10 de Septiembre del 2021
Alvaro Pan Cruz
Un conflicto que no parece tener remedio
Los trabajadores de la industria del medicamento en conflicto con el laboratorio ION
Movilización frente al laboratorio ION
Foto: V. Valverde

Los trabajadores del Sindicato de la Industria del Medicamento y Afines (SIMA) enfrentan un conflicto generalizado a partir de la situación que se generó con los responsables del Laboratorio ION desde hace ya más de un año.

La escasísima información que se encuentra en el portal de este laboratorio afirma que se trata de una “empresa uruguaya dedicada al desarrollo, fabricación, distribución y venta de productos farmacéuticos” con presencia también en mercados tan diversos como lo son Ecuador y Azerbaiyan.

Los trabajadores afirman que se trata de una patronal que mantiene una historia de no querer negociar con el sindicato y que en agosto del 2020 enviaron a parte de la plantilla a seguro de paro, entre los que se encontraban algunos operarios afiliados al sindicato y otros no agremiados.

La empresa no dio a conocer los motivos pero generó un nuevo factor de rispidez cuando dispuso que los “visitadores médicos” ingresaran a la planta a realizar tareas de acondicionamiento, algo que el sindicato pudo revertir rápidamente.

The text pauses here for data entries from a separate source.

Lemma select_duplicates_int_keyed (t : table) :
  Forall int_keyed (select_duplicates t).
Proof.
  apply Forall_forall. intros d Hd.
  apply in_select_duplicates in Hd as (r & Hr & -> & _).
  destruct (min_id_of_partition t r Hr) as (kept & _ & _ & _ & Hmin).
  unfold int_keyed, min_id_of, windowed. simpl. now rewrite Hmin.
Qed.

(** The audit file has exactly one [preserved] line for every group with a
    row to remove, under the id of the row kept. *)
Lemma audit_csv_one_preserved_line (t : table) (r kept : row) :
  NoDup (map id t) -> In r t -> In kept t ->
  same_group r kept = true -> lowest_in_group t kept -> id kept <> id r ->
  List.length
    (filter (preserved_for (id kept)) (audit_csv (select_duplicates t)))
  = 1%nat.
Proof.
  intros Hnd Hr Hk Hs Hlow Hne.
  unfold audit_csv. cbn [filter preserved_for].
  pose proof (select_duplicates_int_keyed t) as Hkeyed.
  assert (Hsorted : StronglySorted by_min_id (select_duplicates t)).
  { unfold select_duplicates. apply order_by_sorted.
    apply Forall_forall. intros d Hd.
    rewrite Forall_forall in Hkeyed. apply Hkeyed.
    unfold select_duplicates. now apply in_order_by. }
  rewrite (count_preserved (id kept) _ Hkeyed Hsorted None I).
  rewrite andb_true_r.
  destruct (existsb _ (select_duplicates t)) eqn:Ex; [ reflexivity | ].
  exfalso.
  destruct (min_id_of_partition t r Hr) as (kept' & Hk' & Hs' & Hlow' & Hmin).
  assert (Hid : id kept' = id kept).
  { assert (same_group kept kept' = true)
      by (eapply same_group_trans; [ apply same_group_sym | ]; eauto).
    pose proof (Hlow kept' Hk' H).
    pose proof (Hlow' kept Hk (same_group_sym _ _ H)). lia. }
  assert (Hin : In (windowed t r) (select_duplicates t)).
  { apply in_select_duplicates. exists r. repeat split; auto.
    rewrite Hmin. apply ne_int. congruence. }
  assert (Htrue : existsb (fun d => Z.eqb (min_id_of d) (id kept))
                    (select_duplicates t) = true).
  { apply existsb_exists. exists (windowed t r). split; [ exact Hin | ].
    unfold min_id_of, windowed. simpl. rewrite Hmin. simpl.
    apply Z.eqb_eq. exact Hid. }
  congruence.
Qed.

End AuditFacts.

(** ** The readers *)

Module ReaderFacts.
Import Toothbase ToothbaseMore WriterFacts RowFacts.

#[local] Open Scope string_scope.

Lemma strip_prefix_spec (p s rest : string) :
  strip_prefix p s = Some rest <-> s = p ++ rest.
Proof.
  revert s. induction p as [ | a p IH]; intros s; simpl.
  - split; [ now intros [= ->] | now intros -> ].
  - destruct s as [ | b s]; [ split; discriminate | ].
    destruct (Ascii.eqb_spec a b) as [-> | Hne].
    + rewrite IH. split; [ now intros -> | now intros [= ->] ].
    + split; [ discriminate | intros [= ? _]; congruence ].
Qed.

Lemma strip_prefix_app (p rest : string) :
  strip_prefix p (p ++ rest) = Some rest.
Proof. now apply strip_prefix_spec. Qed.

Lemma before_last_none (c : ascii) (s : string) :
  before_last c s = None <-> has_char c s = false.
Proof.
  induction s as [ | a s IH]; simpl; [ tauto | ].
  destruct (before_last c s) as [g | ].
  - split; [ discriminate | ].
    intros H. apply orb_false_iff in H as [_ H]. apply IH in H. discriminate.
  - rewrite (proj1 IH Logic.eq_refl), orb_false_r.
    destruct (Ascii.eqb a c); split; congruence.
Qed.

(** The greedy group: all that comes before the last [c]. *)
Lemma before_last_spec (c : ascii) (s g : string) :
  before_last c s = Some g <->
  exists tail, s = g ++ String c tail /\ has_char c tail = false.
Proof.
  revert g. induction s as [ | a s IH]; intros g; simpl.
  - split; [ discriminate | ].
    intros (tail & H & _). destruct g; discriminate H.
  - destruct (before_last c s) as [g' | ] eqn:E.
    + split.
      * intros [= <-]. destruct (proj1 (IH g') Logic.eq_refl) as (tail & -> & H).
        exists tail. auto.
      * intros (tail & H & Hc). destruct g as [ | b g]; simpl in H.
        -- injection H as -> ->. apply before_last_none in Hc. congruence.
        -- injection H as -> ->. f_equal. f_equal.
           assert (H : Some g' = Some g) by (apply IH; eauto).
           congruence.
    + apply before_last_none in E. split.
      * destruct (Ascii.eqb_spec a c) as [-> | Hne]; [ | discriminate ].
        intros [= <-]. exists s. auto.
      * intros (tail & H & Hc). destruct g as [ | b g]; simpl in H.
        -- injection H as -> ->. now rewrite Ascii.eqb_refl.
        -- injection H as -> ->. exfalso. clear IH.
           induction g as [ | x g IHg]; simpl in E.
           ++ now rewrite Ascii.eqb_refl in E.
           ++ apply orb_false_iff in E as [_ E]. auto.
Qed.

(** A match starts where the prefix occurs and its group can be closed. *)
Lemma first_match_some (p : string) (suffix : option ascii) (s g : string) :
  first_match p suffix s = Some g ->
  exists pre rest, s = pre ++ p ++ rest /\ group_of suffix rest = Some g.
Proof.
  induction s as [ | c s IH]; simpl; [ discriminate | ].
  intros H.
  assert (Hlater : first_match p suffix s = Some g ->
                   exists pre rest,
                     String c s = pre ++ p ++ rest /\
                     group_of suffix rest = Some g).
  { intros H'. destruct (IH H') as (pre & rest & -> & Hg).
    exists (String c pre), rest. auto. }
  destruct (strip_prefix p (String c s)) as [rest | ] eqn:E; [ | auto ].
  destruct (group_of suffix rest) as [g' | ] eqn:Eg; [ | auto ].
  injection H as ->. apply strip_prefix_spec in E.
  exists "", rest. auto.
Qed.

Lemma first_match_none (p : string) (suffix : option ascii) (s : string) :
  p <> "" -> first_match p suffix s = None ->
  forall pre rest, s = pre ++ p ++ rest -> group_of suffix rest = None.
Proof.
  intros Hp. induction s as [ | c s IH]; simpl; intros H pre rest E.
  - destruct pre; [ | discriminate E ]. destruct p; [ congruence | ].
    discriminate E.
  - destruct pre as [ | c' pre]; simpl in E.
    + rewrite E, strip_prefix_app in H.
      destruct (group_of suffix rest); [ discriminate | reflexivity ].
    + injection E as -> E. apply (IH) with (pre := pre); auto.
      destruct (strip_prefix p (String c' s)); [ | exact H ].
      destruct (group_of suffix s0); [ discriminate | exact H ].
Qed.

(** The leftmost of the matches is taken. *)
Lemma first_match_here (p : string) (suffix : option ascii) (rest g : string) :
  p <> "" -> group_of suffix rest = Some g ->
  first_match p suffix (p ++ rest) = Some g.
Proof.
  intros Hp Hg. destruct p as [ | a p]; [ congruence | ].
  change (String a p ++ rest) with (String a (p ++ rest)).
  cbn [first_match].
  change (String a (p ++ rest)) with (String a p ++ rest).
  now rewrite strip_prefix_app, Hg.
Qed.

Lemma first_match_skip (p : string) (suffix : option ascii) (c : ascii)
    (s : string) :
  strip_prefix p (String c s) = None ->
  first_match p suffix (String c s) = first_match p suffix s.
Proof. intros H. cbn [first_match]. now rewrite H. Qed.

(** The match that is taken is the leftmost one: no earlier place where the
    prefix occurs lets the group be closed. *)
Lemma first_match_leftmost (p : string) (suffix : option ascii)
    (s g : string) :
  p <> "" ->
  first_match p suffix s = Some g <->
  exists pre rest,
    s = pre ++ p ++ rest /\ group_of suffix rest = Some g /\
    forall pre' rest',
      s = pre' ++ p ++ rest' ->
      (String.length pre' < String.length pre)%nat ->
      group_of suffix rest' = None.
Proof.
  intros Hp. split.
  - induction s as [ | c s IH]; [ discriminate | ].
    intros H.
    destruct (strip_prefix p (String c s)) as [rest0 | ] eqn:E.
    + destruct (group_of suffix rest0) as [g' | ] eqn:Eg.
      * cbn [first_match] in H. rewrite E, Eg in H. injection H as ->.
        apply strip_prefix_spec in E. exists "", rest0.
        split; [ exact E | ]. split; [ exact Eg | ].
        intros pre' rest' _ Hlt. simpl in Hlt. lia.
      * cbn [first_match] in H. rewrite E, Eg in H.
        destruct (IH H) as (pre & rest & -> & Hg & Hleft).
        exists (String c pre), rest. split; [ reflexivity | ].
        split; [ exact Hg | ].
        intros [ | c' pre'] rest' Heq Hlt.
        -- assert (E' : strip_prefix p (String c (pre ++ p ++ rest))
                        = Some rest')
             by (apply strip_prefix_spec; exact Heq).
           rewrite E in E'. now injection E' as <-.
        -- injection Heq as _ Heq. apply (Hleft pre' rest' Heq).
           simpl in Hlt. lia.
    + rewrite (first_match_skip _ _ _ _ E) in H.
      destruct (IH H) as (pre & rest & -> & Hg & Hleft).
      exists (String c pre), rest. split; [ reflexivity | ].
      split; [ exact Hg | ].
      intros [ | c' pre'] rest' Heq Hlt.
      * assert (E' : strip_prefix p (String c (pre ++ p ++ rest))
                     = Some rest')
          by (apply strip_prefix_spec; exact Heq).
        rewrite E in E'. discriminate.
      * injection Heq as _ Heq. apply (Hleft pre' rest' Heq).
        simpl in Hlt. lia.
  - intros (pre & rest & -> & Hg & Hleft). induction pre as [ | c pre IH].
    + exact (first_match_here p suffix rest g Hp Hg).
    + change (String c pre ++ p ++ rest) with (String c (pre ++ p ++ rest))
        in *.
      assert (Hlater : first_match p suffix (pre ++ p ++ rest) = Some g).
      { apply IH. intros pre' rest' Heq Hlt.
        apply (Hleft (String c pre') rest').
        - simpl. now rewrite Heq.
        - simpl. lia. }
      cbn [first_match].
      destruct (strip_prefix p (String c (pre ++ p ++ rest)))
        as [rest0 | ] eqn:E; [ | exact Hlater ].
      apply strip_prefix_spec in E.
      rewrite (Hleft "" rest0); [ exact Hlater | exact E | simpl; lia ].
Qed.

(** [for_each] over the parts of the lines of a base parameters file. *)
Lemma read_base_param_unfold (lines : list string) :
  read_base_param lines
  = Py.for_each
      (fun d parts =>
         match parts with
         | [param; value] => Py.ret (Py.set d param value)
         | _ => Py.raise Py.ValueError
         end)
      (base_definitions lines) [].
Proof. reflexivity. Qed.

Lemma make_dict_inl (params : list (list string)) :
  forall (d : Py.dict string) (e : Py.exn),
  Py.for_each
    (fun d parts =>
       match parts with
       | [param; value] => Py.ret (Py.set d param value)
       | _ => Py.raise Py.ValueError
       end)
    params d = inl e <->
  e = Py.ValueError /\
  exists parts, In parts params /\ List.length parts <> 2%nat.
Proof.
  induction params as [ | parts params IH]; intros d e; simpl.
  - split; [ discriminate | intros (_ & parts & [] & _) ].
  - destruct parts as [ | a [ | b [ | c parts]]]; simpl.
    + split; [ intros [= <-] | intros (-> & _); reflexivity ].
      split; [ reflexivity | ]. exists []. split; [ now left | discriminate ].
    + split; [ intros [= <-] | intros (-> & _); reflexivity ].
      split; [ reflexivity | ]. exists [a]. split; [ now left | discriminate ].
    + rewrite IH. split.
      * intros (-> & parts & Hin & Hlen). eauto 6.
      * intros (-> & parts & [<- | Hin] & Hlen); [ now destruct Hlen | ].
        eauto.
    + split; [ intros [= <-] | intros (-> & _); reflexivity ].
      split; [ reflexivity | ]. exists (a :: b :: c :: parts).
      split; [ now left | discriminate ].
Qed.
Lemma accept_evaluationRes node s s1 acc :
  accept findSymbol node (set_jitTopLevel true s) = Ok s1 →
  evaluationRes s = Some acc →
  evaluationRes s1 = Some (acc ++ option_list (executed findSymbol node s))%list.
Proof.
  intros H Hacc. destruct node as [e|p|f]; cbn [accept] in H.
  - apply visit_stable in H. rewrite (st_evaluationRes _ _ H).
    cbn [executed option_list]. by rewrite app_nil_r.
  - injection H as <-.
    rewrite (st_evaluationRes _ _ (visit_PrototypeAST_stable p _)).
    cbn [executed option_list]. by rewrite app_nil_r.
  - rewrite visit_FunctionAST_cases in H.
    change (jitTopLevel (set_jitTopLevel true s)) with true in H. cbv iota in H.
    cbn [executed].
    destruct (bool_decide (getName (getProto f) = "__anon_expr")).
    + apply handleTopLevelExpression_inv in H as (s2 & Hemit & H).
      change (set_jitTopLevel false (set_jitTopLevel true s))
        with (set_jitTopLevel false s) in Hemit.
      rewrite Hemit.
      pose proof (visit_FunctionAST_emit_stable _ _ _ Hemit) as St.
      assert (evaluationRes s2 = Some acc) as Hs2
        by (by rewrite (st_evaluationRes _ _ St)).
      destruct H as [[Hfn ->]|[([fn Hfn] & Hsym & ->)|(val & res & [fn Hfn] & Hsym & Hres & ->)]];
        rewrite Hfn.
      * cbn [option_list]. by rewrite Hs2, app_nil_r.
      * rewrite Hsym. cbn [option_list].
        change (evaluationRes (initModuleAndPassManager (addModule s2)))
          with (evaluationRes s2).
        by rewrite Hs2, app_nil_r.
      * rewrite Hsym. cbn [option_list].
        change (evaluationRes
                  (set_evaluationRes (Some (res ++ [val])%list)
                     (initModuleAndPassManager (addModule s2))))
          with (Some (res ++ [val])%list).
        cbn [option_list]. rewrite Hres in Hs2. by injection Hs2 as ->.
    + rewrite handleTopLevelDefinition_eq in H.
      apply visit_FunctionAST_emit_stable in H.
      rewrite (st_evaluationRes _ _ H). cbn [option_list].
      change (evaluationRes (initModuleAndPassManager
                               (addModule (set_jitTopLevel false (set_jitTopLevel true s)))))
        with (evaluationRes s).
      by rewrite Hacc, app_nil_r.
Qed.

Lemma evaluate_loop_results astData :
  ∀ s s' acc,
    evaluate_loop findSymbol astData s = Ok s' → evaluationRes s = Some acc →
    evaluationRes s' = Some (acc ++ expected_results findSymbol astData s)%list.
Proof.
  induction astData as [|[node|] rest IH]; intros s s' acc H Hacc; simpl in H |- *.
  - injection H as <-. by rewrite app_nil_r.
  - invert_step H. rewrite E.
    pose proof (accept_evaluationRes _ _ _ _ E Hacc) as H1.
    rewrite (IH _ _ _ H H1). by rewrite app_assoc.
  - by apply IH.
Qed.

(** C7: what [evaluate] returns is the list of the values of the
    successfully executed top-level anonymous expressions, one each, in
    input order; a definition, an extern, a null entry or an expression
    that fails adds nothing. *)
Theorem evaluate_results (astData : list (option ASTNode)) (s s' : CodeGenVisitor)
    (r : option (list float)) :
  evaluate findSymbol astData s = Ok (r, s') →
  r = Some (expected_results findSymbol astData (set_evaluationRes (Some []) s)).
Proof.
  unfold evaluate. intros H. invert_step H. injection H as <- <-.
  by rewrite (evaluate_loop_results _ _ _ [] E).
Qed.

(** Definitions and externs are never executed. *)
Lemma executed_extern p s : executed findSymbol (PrototypeNode p) s = None.
Proof. reflexivity. Qed.

Lemma executed_definition f s :
  getName (getProto f) ≠ "__anon_expr" → executed findSymbol (FunctionNode f) s = None.
Proof. intros H. unfold executed. by rewrite bool_decide_eq_false_2. Qed.
End Evaluate.

(** ** Debug mode *)

Section Assembly.
Variable findSymbol : list (list Function) → string → JITSymbol.

Lemma accept_stable node s s' :
  jitTopLevel s = false → accept findSymbol node s = Ok s' → stable s s'.
Proof.
  intros Hflag H. destruct node as [e|p|f]; cbn [accept] in H.
  - by eapply visit_stable.
  - injection H as <-. apply visit_PrototypeAST_stable.
  - rewrite visit_FunctionAST_cases, Hflag in H.
    by eapply visit_FunctionAST_emit_stable.
Qed.

Lemma getAssembly_loop_stable astData :
  ∀ res s res' s',
    jitTopLevel s = false →
    getAssembly_loop findSymbol astData res s = Ok (res', s') → stable s s'.
Proof.
  induction astData as [|[node|] rest IH]; intros res s res' s' Hflag H; simpl in H.
  - injection H as <- <-. apply stable_refl.
  - invert_step H. invert_step H.
    pose proof (accept_stable _ _ _ Hflag E) as St.
    eapply stable_trans; [exact St|].
    eapply IH; [|exact H]. by apply (st_flag _ _ St).
  - by eapply IH.
Qed.

(** Whatever a fresh generator is asked to assemble in debug mode, its
    pass manager keeps the passes it was built with. *)
Lemma getAssembly_debug_keeps_passes astData res s' :
  getAssembly findSymbol astData true CodeGenVisitor_new = Ok (res, s') →
  passManager s' = configuredPasses.
Proof.
  unfold getAssembly. intros H. invert_step H. destruct r as [res0 s2].
  injection H as <- <-.
  apply getAssembly_loop_stable in E; [|reflexivity].
  simpl. by rewrite (st_passManager _ _ E).
Qed.
(** * mail2Sql: the e-mail normalisation pipeline and its SQLite persistence

    A shallow embedding of [gmail_api.py] ([GmailAPI.extract_email_data] and
    its nested helpers, [save_extracted_email_as_json]) and of [sqlite_db.py]
    ([import_ExtractedEmailData], [insert_message], with the schema declared in
    [create_tables] and the pragma set in [open_db]).

    Conventions.
    - A Python [str] is a Rocq [string].  Character classes ([\s], [\w], [\b],
      [str.lower], [str.strip]) are the ASCII ones: the embedding is exact on
      ASCII text, which is what every header syntax handled here is made of.
    - A Python exception is a value of [pyerror]; code that may raise returns
      [result].
    - Functions of the Python standard library that the source calls ([re],
      [base64], [bytes.decode], [datetime], [json], [sqlite3]) are modelled
      next to the code that calls them, each in its own module.
    - The one function of the source that calls itself, [get_body_part],
      takes the room left on the stack of the interpreter as a parameter and
      raises [RecursionError] when there is none; the other calls are taken
      to find the room they need. *)

From Stdlib Require Import List String Ascii ZArith Bool Arith Lia DecimalString.
Import ListNotations.
Local Open Scope string_scope.
Local Open Scope list_scope.
Local Open Scope nat_scope.

(* ------------------------------------------------------------------ *)
(** ** Exceptions *)

Inductive pyerror : Set :=
| KeyError | IndexError | ValueError | TypeError | AttributeError
| OverflowError | Base64Error | ProgrammingError | IntegrityError
| RecursionError.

Rápidamente, sin embargo, fue necesario activar la cláusula de prevención de conflictos prevista en el convenio colectivo vigente, debido al despido de dos trabajadoras en enero de este año. Otro eslabón en esta cadena de enfrentamiento se vivió cuando el sindicato denunció, ante la Inspección general de Trabajo, la incorrecta utilización de los seguros de paro, amparándose en la excepcionalidad generada por la pandemia de COVID-19.

Al mes siguiente, el 25 de febrero la empresa despidió a tres delegadas del comité de base, ante lo cual el Ministerio de Trabajo y Seguridad Social le plantea a los responsables del laboratorio que permitan la modalidad de paro rotativo. Sin embargo, una vez más, se niegan a habilitar esa posibilidad.

Poco después, el 11 de marzo ION despide a la cuarta delegada del Comité de Base de la empresa. En ese momento sí explica sus razones, aduciendo dificultades económicas y planteando una reestructura. La misma estaba estructurada en dos etapas en cada una de las cuales se preveía despedir a diez trabajadores.

Desde el Ministerio se plantea entonces que se permita levantar los cuatro despidos para lo cual ofrece prórrogas al seguro de paro ya vencido, lo cual es aceptado.

No obstante en mayo la empresa ratifica, una vez más los despidos y solicita no continuar con el acuerdo anterior y proceder a una de las etapas de aquella restructura que suponía el despido de una decena de trabajadores. Una vez más intervino el Ministerio ofreciendo continuar con la mesa de diálogo, ofrece una nueva prórroga y le exige a la empresa que presente, por escrito, las causas de la inestabilidad que manifiesta. Las y los trabajadores se avienen, también en ese caso, a los planteos ministeriales.

Se llegó así a finales del mes de julio donde recién la empresa presenta el informe solicitado por la cartera de trabajo que considera que requiere de un tiempo para analizar el material y otra vez extiende la prórroga del seguro de paro hasta agosto.

La inevitable declaración de conflicto

A principios de este mes el sindicato es citado a la Dirección Nacional de Trabajo (DINATRA) que explica que no se ha podido elaborar un acuerdo. Para ese entonces ya no se hablaba de reponer los cuatro puestos de trabajo, porque una de las personas despedidas había desistido de trabajar en ION. En una actitud que es considerada como una provocación, los empresarios eligen a una de las tres trabajadoras despedidas y ofrecen restituirla, propuesta que es considerada insuficiente por parte de los representantes gremiales.

Así se llega a la situación actual en la que está planteado un “conflicto generalizado” a nivel de toda la industria, porque se considera que no hay dudas con respecto a que lo que existe es un ataque a la organización sindical.

Las mujeres despedidas son jefas de familia que viven una situación de angustia y su situación no ha sido contemplada aun cuando en el transcurso de los meses hubo bajas en la nómina de la empresa, pero que tampoco esas vacantes sirvieron para retomarlas. Los ofrecimientos desde el sindicato y desde el Ministerio no han servido para alcanzar un acuerdo.

Ahora desde una carpa instalada frente a la empresa los trabajadores alzan la voz para llevar su preocupación al resto de la ciudadanía.